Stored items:

(* ===== verification/ShareLaws.v ===== *)
(** * Sharing: all or nothing, consent, withdrawal

    A refused request changed nothing; a share that is answered put the
    transcript in every requested collective; only the owner changes who may see
    a transcript; and the one case in which a withdrawal cannot succeed. *)
From S2P Require Import Prelude GoText Regex Governance CollectiveStore Collectives Invitations CollectiveRoutes LedgerLaws CollectiveLaws.

Open Scope string_scope.
Open Scope list_scope.
Open Scope Z_scope.

Module ShareLaws.
Import Governance CollectiveStore Collectives Invitations CollectiveRoutes LedgerLaws CollectiveLaws.

(** ** A refusal changes nothing *)
Section refusal.
Context `{Env, UnicodeTables}.

(** An answer of 400 or more leaves the database as it was; a 500 may also mean
    that the last statement was a commit, carried out with its answer lost. *)
Definition harmless {A} (m : M World Response A) (of_ : A -> Response) : Prop :=
  forall w r w', m w = (r, w') -> 400 <= code (answer r of_) ->
    db w' = db w \/ code (answer r of_) = 500 /\ unconfirmed w'.
Notation Harmless m := (harmless m (fun r => r)).

Lemma harmless_bind {A B} (m : M World Response A) (f : A -> M World Response B) of_ :
  reads m -> (forall a, harmless (f a) of_) -> harmless (m ≫= f) of_.
Proof.
  intros Hm Hf w r w' Hr Hc. rewrite M_bind_unfold in Hr. destruct (m w) as [[a|e] w1] eqn:Hrun;
    apply (reads_run _ _ _ _ Hm) in Hrun; [rewrite <- Hrun; by apply (Hf a)|left; by simplify_eq].
Qed.

(** A transaction, and then a success for its value, the refusal or a 500. *)
Definition closes {A B} (f : result TxError A -> M World Response B) (of_ : B -> Response) : Prop :=
  (forall a w r w', f (Ok a) w = (r, w') -> code (answer r of_) < 400) /\
  forall e, exists r, code (answer r of_) = (match e with TxRefused x => code x | TxBroken => 500 end) /\
    forall w, f (Err e) w = (r, w).
Lemma harmless_tx {A B} (m : M World TxError A) (f : result TxError A -> M World Response B) of_ :
  closes f of_ -> harmless (r ← attempt (in_tx m); f r) of_.
Proof.
  intros [Hok Herr] w r w' Hr Hc. rewrite M_bind_unfold in Hr. unfold attempt in Hr.
  destruct (in_tx m w) as [[a|e] w1] eqn:Htx; [specialize (Hok _ _ _ _ Hr); lia|].
  destruct (Herr e) as (r0 & Hcode & Hf). rewrite Hf in Hr. injection Hr as <- <-.
  apply in_tx_run in Htx as [(a & w2 & _ & _ & [?|[[= ->] Hlost]])|[? _]]; [done|right; by split|by left].
Qed.

Lemma harmless_mutate {X} gh (none : X) id mutation refresh :
  harmless (mutate_with gh none id mutation refresh) fst.
Proof.
  intros w r w' [(g & w1 & rx & w2 & _ & _ & _ & _ & Hc & [->|[-> Hlost]])|[? _]]%mutate_run Hcode;
    [|right; by split|by left]. destruct rx; cbn in *; lia.
Qed.
Lemma harmless_mutateCollective gh id mutation refresh : Harmless (mutateCollective gh id mutation refresh).
Proof.
  intros w r w' [(g & w1 & rx & w2 & _ & _ & _ & _ & Hc & [->|[-> Hlost]])|[? _]]%mutateCollective_run Hcode;
    [|right; by split|by left]. cbn in Hcode. lia.
Qed.

Lemma harmless_share u tid gs : Harmless (ShareTranscript u tid gs).
Proof.
  unfold ShareTranscript, shareTranscriptLocked.
  repeat (apply harmless_bind; [solve [reads_walk]|intros ?]).
  apply harmless_tx. split; [by intros b w r w' [= <- _]|]. intros [x|]; [exists (Err x)|exists (Err (writeError 500))]; by split.
Qed.
Lemma harmless_unshare u tid gid : Harmless (UnshareRoute u tid gid).
Proof.
  unfold UnshareRoute. repeat (apply harmless_bind; [solve [reads_walk]|intros ?]).
  intros w r w' Hr Hc. rewrite M_bind_unfold in Hr. unfold attempt in Hr.
  destruct (in_tx _ w) as [[b|e] w1] eqn:Htx; unfold mret, M_ret, throw in Hr; injection Hr as <- <-; [done|].
  apply in_tx_run in Htx as [(? & w2 & _ & _ & [?|[_ Hlost]])|[? _]]; [done|right; by split|by left].
Qed.
Lemma harmless_batch u gid req : Harmless (BatchShareProject u gid req).
Proof.
  unfold BatchShareProject. do 2 (apply harmless_bind; [solve [reads_walk]|intros ?]).
  apply harmless_bind; [solve [reads_walk]|intros [[project requested] confirmed]]. cbv zeta.
  repeat (apply harmless_bind; [solve [unfold shareStatusForGroup, hasOrgMembership, hasAnyOrgMembership; reads_walk]|intros ?]).
  unfold writeBatchShare, inCollectiveAuthorityTx.
  apply harmless_tx. split; [by intros [? ?] w r w' [= <- _]|]. intros [x|]; [exists (Err x)|exists (Err (writeError 500))]; by split.
Qed.
Lemma harmless_accept gh u i : Harmless (AcceptMyInvitation gh u i).
Proof.
  unfold AcceptMyInvitation, inCollectiveAuthorityTx.
  do 2 (apply harmless_bind; [solve [reads_walk]|intros ?]).
  apply harmless_tx. split; [by intros b w r w' [= <- _]|]. intros [x|]; [exists (Err x)|exists (Err (writeError 500))]; by split.
Qed.

(** A statement of its own, and then what depends on its answer alone. *)
Lemma or_refuse_auto {A} name (f : Db -> result DbError (A * Db)) e w r w' :
  name ∈ commits -> or_refuse (autocommitted name f) (fun _ => writeError e) w = (r, w') ->
  (exists a d', f (db w) = Ok (a, d') /\ r = Ok a /\ db w' = d') \/
  r = Err (writeError e) /\ (db w' = db w \/ unconfirmed w' /\ exists a d', f (db w) = Ok (a, d') /\ db w' = d').
Proof.
  intros Hname. unfold or_refuse, attempt. rewrite M_bind_unfold. destruct (autocommitted name f w) as [r1 w1] eqn:Hs.
  apply auto_cases in Hs as [(a & d' & Hf & Hd & [->|[-> Hlost]])|(x & -> & Hd)]; [| | |done];
    unfold mret, M_ret, throw; intros [= <- <-]; [left; eauto|right..]; (split; [done|]); [right|by left]. eauto.
Qed.

Lemma harmless_decline u i : Harmless (DeclineMyInvitation u i).
Proof.
  unfold DeclineMyInvitation. apply harmless_bind; [apply reads_param|]. intros id w r w' Hr Hc.
  rewrite M_bind_unfold in Hr. destruct (or_refuse (sql_DeclineMyInvitation id u) _ w) as [r1 w1] eqn:Hs.
  apply or_refuse_auto in Hs as [(n & d' & Hf & -> & Hd)|[-> Hd]]; [| |set_solver].
  - rewrite M_bind_unfold in Hr. destruct (my_pending id u (db w)); injection Hf as <- <-; cbn in Hr; unfold throw in Hr;
      injection Hr as <- <-; [done|by left].
  - injection Hr as <- <-. destruct Hd as [?|[? _]]; [by left|right; by split].
Qed.

(** The collective without its owner, which a founding that fails halfway leaves. *)
Definition founded_alone (u : Z) (d d' : Db) : Prop := exists group, CreatedBy group = u /\
  groups d !! next_id d = None /\ d' = fresh (set_groups (<[next_id d := group]> (groups d)) d).

Lemma new_group_spec u req w group w' : new_group u req w = (Ok group, w') -> CreatedBy group = u.
Proof.
  unfold new_group. intros Hr. repeat (apply bind_ok_inv in Hr as (? & ? & _ & Hr)). unfold mret, M_ret in Hr. by injection Hr as <- _.
Qed.
Lemma reads_new_group u req : reads (new_group u req).
Proof. unfold new_group, linked_org, hasOrgMembership. reads_walk. Qed.

(** The founding was carried out: the collective is there with its owner. *)
Definition founded_owned (u : Z) (d d' : Db) : Prop :=
  exists d1, founded_alone u d d1 /\ insert_member (next_id d) u (mkMember "owner" "creator") d1 = Ok d'.

(** How a founding ends: nothing happened; the collective is there alone; or it is
    there with its owner, whatever the answer. *)
Lemma create_ends u req w r w' :
  CreateGroup u req w = (r, w') ->
  db w' = db w /\ (exists e, r = Err e /\ 400 <= code e) \/
  founded_alone u (db w) (db w') /\ r = Err (writeError 500) \/
  founded_owned u (db w) (db w') /\ (r = Ok (mkResponse 201 (BGroup (next_id (db w)))) \/ r = Err (writeError 500)).
Proof.
  intros Hr. unfold CreateGroup in Hr.
  apply reads_bind_run in Hr as [(e & w1 & Hnew & -> & Hd)|(group & w0 & Hgroup & Hd0 & Hr)]; [| |apply reads_new_group].
  { left. split; [done|]. exists e. split; [done|].
    assert (fails_with refusal (new_group u req)) as Hf by (unfold new_group, linked_org; fails_walk). by eapply Hf. }
  apply new_group_spec in Hgroup. rewrite <- Hd0. rewrite M_bind_unfold in Hr.
  assert (forall g d', (if negb (is_some_b (accounts (db w0) !! CreatedBy group)) then Err Broken
    else if is_some_b (groups (db w0) !! next_id (db w0)) then Err (Unique OtherConstraint)
    else Ok (next_id (db w0), fresh (set_groups (<[next_id (db w0) := group]> (groups (db w0))) (db w0)))) = Ok (g, d') ->
    g = next_id (db w0) /\ founded_alone u (db w0) d') as Halone.
  { intros g d'. destruct (is_some_b (accounts _ !! _)); [|done]. destruct (groups (db w0) !! _) eqn:Hfree; [done|].
    intros [= <- <-]. split; [done|]. by exists group. }
  destruct (or_refuse (sql_CreateGroup group) _ w0) as [r1 w1] eqn:Hg.
  apply or_refuse_auto in Hg as [(g & d1 & Hf & -> & Hd1)|[-> Hg]]; [| |set_solver].
  2: { injection Hr as <- <-. destruct Hg as [Hd|[_ (g & d1 & Hf & Hd)]]; [left; split; [done|]; by eexists|].
       right; left. split; [|done]. rewrite Hd. by eapply Halone. }
  apply Halone in Hf as [-> Hf]. rewrite <- Hd1 in Hf. rewrite M_bind_unfold in Hr.
  destruct (or_refuse (AddGroupCreator _ u) _ w1) as [r2 w2] eqn:Ha.
  apply or_refuse_auto in Ha as [([] & d2 & Hf2 & -> & Hd2)|[-> Ha]]; [| |set_solver].
  - apply result_bind_ok in Hf2 as (d3 & Hi & [= ->]). rewrite <- Hd2 in Hi.
    assert (founded_owned u (db w0) (db w2)) as Hdone by (by exists (db w1)).
    rewrite M_bind_unfold in Hr. destruct (or_refuse (nothing _) _ w2) as [r3 w3] eqn:Hlist.
    apply (reads_run _ _ _ _ (reads_or_refuse _ _ (reads_query _ _))) in Hlist as Hd3. rewrite <- Hd3 in Hdone.
    right; right. destruct r3 as [x|e]; unfold mret, M_ret in Hr; injection Hr as <- <-; (split; [done|]); [by left|right].
    unfold or_refuse, attempt in Hlist. rewrite M_bind_unfold in Hlist. destruct (nothing _ w2) as [[?|?] ?]; unfold mret, M_ret, throw in Hlist; by simplify_eq.
  - injection Hr as <- <-. destruct Ha as [Hd|[_ ([] & d2 & Hf2 & Hd)]].
    + right; left. split; [by rewrite Hd|done].
    + right; right. split; [|by right]. apply result_bind_ok in Hf2 as (d3 & Hi & [= ->]). rewrite Hd. by exists (db w1).
Qed.
End refusal.

(** C37: every request but the founding of a collective is all or nothing. When the
    answer is an error the database is exactly as it was, wherever the request
    failed; only a 500 may also mean that it was carried out, and then because the
    last statement was its commit, whose answer was lost. A founding, two
    transactions, that is answered 500 may leave the collective there, without its
    owner or with. *)
Theorem refused_changes_nothing `{Env, UnicodeTables} (gh : bool) (u : Z) (op : Operation) (w : World) :
  let '(r, w') := responds gh u op w in
  400 <= code r ->
  db w' = db w \/
  code r = 500 /\
    (unconfirmed w' \/
     (exists req, op = OpCreate req) /\ (founded_alone u (db w) (db w') \/ founded_owned u (db w) (db w'))).
Proof.
  unfold responds. destruct (perform gh u op w) as [r w'] eqn:Hr. intros Hc.
  assert ((exists req, op = OpCreate req) \/ harmless (perform gh u op) (fun r => r)) as [[req ->]|Hharmless].
  { destruct op; cbn [perform]; try (right; first [apply harmless_mutateCollective | apply harmless_share | apply harmless_unshare
      | apply harmless_batch | apply harmless_accept | apply harmless_decline]); [by left; eexists|right].
    intros w1 r1 w1' Hr1 Hc1. rewrite M_bind_unfold in Hr1. unfold CreateGroupInvitation in Hr1.
    rewrite M_bind_unfold in Hr1. destruct (mutate_with _ _ _ _ _ w1) as [[[r2 n]|r2] w2] eqn:Hm;
      unfold mret, M_ret in Hr1; simplify_eq/=; by apply (harmless_mutate _ _ _ _ _ _ _ _ Hm). }
  - cbn [perform] in Hr. apply create_ends in Hr as [[? _]|[[? ->]|[? [->| ->]]]]; [by left|right..].
    + split; [done|]. right. split; [by eexists|by left].
    + cbn in Hc. lia.
    + split; [done|]. right. split; [by eexists|by right].
  - destruct (Hharmless w r w' Hr Hc) as [?|[? ?]]; [by left|right]. split; [done|by left].
Qed.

## What is expected:
Among the records above, a stretch begins at the line containing "exists (db w1)." and ends at the line containing "last statement was its". Restate that stretch word for word, and nothing else.

## Your solution:
    + right; right. split; [|by right]. apply result_bind_ok in Hf2 as (d3 & Hi & [= ->]). rewrite Hd. by exists (db w1).
Qed.
End refusal.

(** C37: every request but the founding of a collective is all or nothing. When the
    answer is an error the database is exactly as it was, wherever the request
    failed; only a 500 may also mean that it was carried out, and then because the
    last statement was its commit, whose answer was lost. A founding, two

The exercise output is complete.